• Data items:
(** First match: earlier conditions were decided false, and one that cannot be decided is an error. *)
Inductive decides (facts : RouterFacts) : option PublishedRuleTemplate -> RouterOutcome -> Prop :=
| dc_unbound : decides facts None no_match
| dc_through t : Forall (falsified facts) (pt_branches t) -> decides facts (Some t) no_match
| dc_match t pre b post : pt_branches t = pre ++ b :: post -> Forall (falsified facts) pre -> evaluateCondition (ab_condition b) facts = Ok true ->
    decides facts (Some t) (matched (length pre) (ab_condition b) (ab_subDag b))
| dc_error t pre b post e : pt_branches t = pre ++ b :: post -> Forall (falsified facts) pre -> evaluateCondition (ab_condition b) facts = Throw e ->
    decides facts (Some t) (evaluation_error e).

(** One vertex of a branch, as it is submitted. *)
Record submitted_as (v : ProposalVertex) (s : SubmittedVertex) : Prop := {
  sa_id : sv_id s = pv_id v;
  sa_parents : sv_parents s = Some (pv_parents v);
  sa_scope : sv_scope s = truthy (pv_scopeId v);
  sa_kind : match pv_kind v with
            | k_tool => sv_kind s = SubmittedTool (default "" (pv_tool v)) None None None
            | k_router => sv_kind s = SubmittedRouter None
            | k_planner => sv_kind s = SubmittedPlanner None
            | k_barrier => sv_kind s = SubmittedBarrier
            end
}.
Lemma executeRead_spec s item r s' :
  q_user (rs_queue s) = "engine_role" ->
  executeRead validateSchema schemaErrors fetch decode sha256 identityHeader worker foldMode releasedAt others s item = (r, s') ->
  match r with
  | Normal None => False
  | Normal (Some rep) => read_outcome (rs_db s) (rs_queue s) item rep s'
  | Abrupt _ => exists rows, extended (rs_db s) (ri_runId item) rows (rs_db s') /\ map event_type rows ∈ [[]; [vertex_started]; [vertex_started; vertex_failed]]
  end.
Proof.
  intros Huser. unfold executeRead.
  destruct (ri_effectClass item !=? "none") eqn:Ee; [apply blocked_spec; [done|left; by bool_prop]|].
  destruct (foldMode !=? "reads-live") eqn:Ef; [apply blocked_spec; [done|right; by bool_prop]|]. clear Ee Ef.
  destruct (appendC _ _ (rs_db s) _ _) as [r1 d1] eqn:Ea. apply appendC_one in Ea.
  destruct r1; [|intros [= <- <-]; subst d1; exists []; split; [apply extended_refl|left]]. destruct Ea as (started & (n & _ & _ & Hst & Hsv & _) & Hext).
  cbn [d_event_type d_vertex_id readStarted vertex_draft] in Hst, Hsv.
  destruct (attemptRead _ _ _ _ _ _ _ _ _ item) as [r2 s2] eqn:E2. apply attemptRead_spec in E2. cbn [rs_db rs_queue with_db] in E2.
  assert (forall terminal row d', holds (ri_runId item) terminal row -> extended d1 (ri_runId item) [row] d' ->
    extended (rs_db s) (ri_runId item) [started; row] d' /\ map event_type [started; row] = [vertex_started; d_event_type terminal] /\ vertex_id row = truthy (d_vertex_id terminal)) as Htwo.
  { intros terminal row d' (m & _ & _ & Ht & Hv & _) He. split; [by apply (extended_trans _ _ [started] d1)|]. cbn. by rewrite Hst, Ht. }
  assert (forall e row, vertex_id row = truthy (Some (ri_vertexId item)) -> e ∈ [started; row] -> vertex_id e = truthy (Some (ri_vertexId item))) as Hids.
  { intros e row Hv. rewrite !elem_of_cons, elem_of_nil. by intros [->|[->|[]]]. }
  assert (forall rep terminal s3, rep_vertexId rep = ri_vertexId item -> settled d1 (interfered (rs_queue s)) item terminal s3 ->
    (forall rows, map event_type rows = [vertex_started; d_event_type terminal] /\ holding (interfered (rs_queue s)) (ri_vertexId item) = true /\
       q_rows (rs_queue s3) = filter_by (fun x => negb (held worker (ri_vertexId item) x)) (others (q_rows (rs_queue s))) ->
       match rep_outcome rep with read_blocked => False | read_refused => d_event_type terminal = vertex_failed
       | read_attempted o => d_event_type terminal = if o ==? succeeded then vertex_succeeded else vertex_failed end) ->
    read_outcome (rs_db s) (rs_queue s) item rep s3) as Hdone.
  { intros rep terminal s3 Hrep (row & Hvt & Hrow & He & Hhold & Hrows) Hmatch. destruct (Htwo _ _ _ Hrow He) as (Hext2 & Hty & Hv). rewrite Hvt in Hv.
    split; [done|]. split; [unfold holding; rewrite Hrows; apply filter_not_held|]. exists [started; row]. split; [done|]. split; [by intros e; apply Hids|].
    specialize (Hmatch [started; row] (conj Hty (conj Hhold Hrows))). destruct (rep_outcome rep) as [o| |]; [left|done|]; by rewrite <- Hmatch. }
  destruct r2 as [rep|reason detail|detail].
  - intros [= <- <-]. destruct E2 as (Hrep & o & terminal & Ho & Ht & Hset). apply (Hdone rep terminal); [done|done|]. intros rows _. by rewrite Ho.
  - destruct E2 as [Hd2 Hq2]. destruct (settleRead _ _ _ s2 item _ _) as [r3 s3] eqn:E3. apply settleRead_spec in E3; [|done]. rewrite Hd2, Hq2 in E3.
    destruct r3 as [rep|? ?|msg]; cbn [rethrow mbind completion_bind raise]; intros [= <- <-]; [|done|].
    + destruct E3 as [-> Hset]. eapply Hdone; [done|exact Hset|]. done.
    + destruct E3 as [_ [->|(terminal & row & Ht & _ & Hrow & He & _)]].
      * exists [started]. split; [done|]. cbn. rewrite Hst. right. left.
      * destruct (Htwo _ _ _ Hrow He) as (Hext2 & Hty & _). exists [started; row]. split; [done|]. apply list_elem_of_singleton in Ht. rewrite Hty, Ht. right. right. left.
  - destruct (release _ _ s2 _) as [r3 s3] eqn:E3. apply release_spec in E3 as (Hd3 & _ & E3). destruct E2 as [Hq2 Hdb].
    destruct r3; cbn [mbind completion_bind]; intros [= <- <-]; [|destruct E3 as [_ Hn]; by rewrite Hq2 in Hn].
    split; [done|]. split; [by destruct E3|]. rewrite Hd3. destruct Hdb as [->|(terminal & row & Ht & Hvt & Hrow & He & Hlost)].
    + exists [started]. split; [done|]. split; [by intros e ->%list_elem_of_singleton|]. cbn. right. split; [done|]. left. by rewrite Hst.
    + destruct (Htwo _ _ _ Hrow He) as (Hext2 & Hty & Hv). rewrite Hvt in Hv. exists [started; row]. split; [done|]. split; [by intros e; apply Hids|].
      cbn [report rep_outcome]. right. split; [done|]. right. rewrite Hty. split; [|by apply Hlost].
      rewrite !elem_of_cons, elem_of_nil in Ht. destruct Ht as [->|[->|[]]]; [left|right; left].
Qed.

(** C32. A read pass settles what it claimed. With nothing claimable it changes nothing. Otherwise, in
    every pass that returns, the worker no longer holds the vertex, and the log grew only by events of
    that vertex: by nothing when the pass was blocked; by its start and exactly one terminal event,
    with the work removed from the queue, when the tool answered or the gateway refused; and when an
    exception made the outcome unknown, by its start alone with the work released, or also by its
    terminal event if the lease had been lost to another worker meanwhile. A pass that throws left at
    most the start and a failure. *)
Theorem read_settles s r s' :
  processOne validateSchema schemaErrors fetch decode sha256 identityHeader worker foldMode claimedAt releasedAt others s = (r, s') ->
  match r with
  | Normal None => rs_db s' = rs_db s /\ rs_queue s' = rs_queue s /\ forall row, row ∈ q_rows (rs_queue s) -> claimable (rs_db s) claimedAt row = false
  | Normal (Some rep) => exists row q item, claim_ready_read (rs_db s) (rs_queue s) claimedAt worker 30 = Ok (Some row, q) /\
      workItem row = Normal item /\ read_outcome (rs_db s) q item rep s'
  | Abrupt _ => rs_db s' = rs_db s \/ exists row q item rows, claim_ready_read (rs_db s) (rs_queue s) claimedAt worker 30 = Ok (Some row, q) /\
      workItem row = Normal item /\ extended (rs_db s) (ri_runId item) rows (rs_db s') /\ map event_type rows ∈ [[]; [vertex_started]; [vertex_started; vertex_failed]]
  end.
Proof.
  unfold processOne, claim. destruct (claim_ready_read _ _ _ _ _) as [[[row|] q]|e] eqn:Ec; [| |intros [= <- <-]; by left].
  - destruct (workItem row) as [item|e] eqn:Ei; cbn [mbind completion_bind]; [|intros [= <- <-]; by left].
    intros He. pose proof (claim_spec _ _ _ _ _ _ _ Ec) as (Hu & Hu' & _). apply executeRead_spec in He; [|cbn; congruence].
    cbn [rs_db rs_queue with_queue] in He. destruct r as [[rep|]|e]; [by exists row, q, item|done|]. right. destruct He as (rows & He & Ht). by exists row, q, item, rows.
  - intros [= <- <-]. apply claim_none in Ec as [-> Hnone]. done.
Qed.
End ReadTrajectories.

• Your assignment: Throughout the data above, copy all lines where the word "Abrupt" is found.

• Result for this task:
  | Abrupt _ => exists rows, extended (rs_db s) (ri_runId item) rows (rs_db s') /\ map event_type rows ∈ [[]; [vertex_started]; [vertex_started; vertex_failed]]
  | Abrupt _ => rs_db s' = rs_db s \/ exists row q item rows, claim_ready_read (rs_db s) (rs_queue s) claimedAt worker 30 = Ok (Some row, q) /\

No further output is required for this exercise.